Problem details
Counting only lines that contain the string "Ready", how many are there in the data? Say the number alone.

Stored items:
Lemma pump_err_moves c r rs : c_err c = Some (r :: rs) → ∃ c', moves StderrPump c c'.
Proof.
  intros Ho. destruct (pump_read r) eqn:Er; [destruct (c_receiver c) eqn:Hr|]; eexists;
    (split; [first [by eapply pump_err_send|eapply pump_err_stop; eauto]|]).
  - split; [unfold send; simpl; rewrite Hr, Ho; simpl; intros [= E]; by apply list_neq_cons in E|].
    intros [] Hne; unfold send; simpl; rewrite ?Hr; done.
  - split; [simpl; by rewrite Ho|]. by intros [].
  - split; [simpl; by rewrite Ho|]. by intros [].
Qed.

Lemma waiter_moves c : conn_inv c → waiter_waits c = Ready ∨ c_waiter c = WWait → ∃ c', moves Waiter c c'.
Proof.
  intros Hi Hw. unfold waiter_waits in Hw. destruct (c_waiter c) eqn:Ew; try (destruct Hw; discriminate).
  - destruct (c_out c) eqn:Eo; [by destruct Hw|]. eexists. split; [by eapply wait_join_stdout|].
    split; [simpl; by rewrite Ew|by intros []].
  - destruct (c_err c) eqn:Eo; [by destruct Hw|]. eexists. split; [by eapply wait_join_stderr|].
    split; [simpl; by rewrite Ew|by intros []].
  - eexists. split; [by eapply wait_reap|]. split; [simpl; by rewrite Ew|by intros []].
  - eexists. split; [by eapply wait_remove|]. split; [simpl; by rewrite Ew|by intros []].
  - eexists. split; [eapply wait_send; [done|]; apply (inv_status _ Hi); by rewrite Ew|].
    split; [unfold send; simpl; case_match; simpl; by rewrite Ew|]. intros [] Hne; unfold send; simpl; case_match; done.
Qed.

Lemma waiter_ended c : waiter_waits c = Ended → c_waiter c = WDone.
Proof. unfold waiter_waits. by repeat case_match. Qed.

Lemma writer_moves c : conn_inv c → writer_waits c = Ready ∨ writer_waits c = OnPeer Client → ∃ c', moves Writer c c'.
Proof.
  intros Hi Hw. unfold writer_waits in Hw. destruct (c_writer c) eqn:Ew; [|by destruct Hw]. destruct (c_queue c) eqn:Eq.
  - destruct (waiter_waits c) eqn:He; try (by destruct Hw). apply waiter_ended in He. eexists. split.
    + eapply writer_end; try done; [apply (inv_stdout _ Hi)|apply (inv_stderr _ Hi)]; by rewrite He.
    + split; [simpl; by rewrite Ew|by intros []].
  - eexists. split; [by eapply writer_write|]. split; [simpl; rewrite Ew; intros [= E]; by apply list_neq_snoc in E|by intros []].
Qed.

Task response
2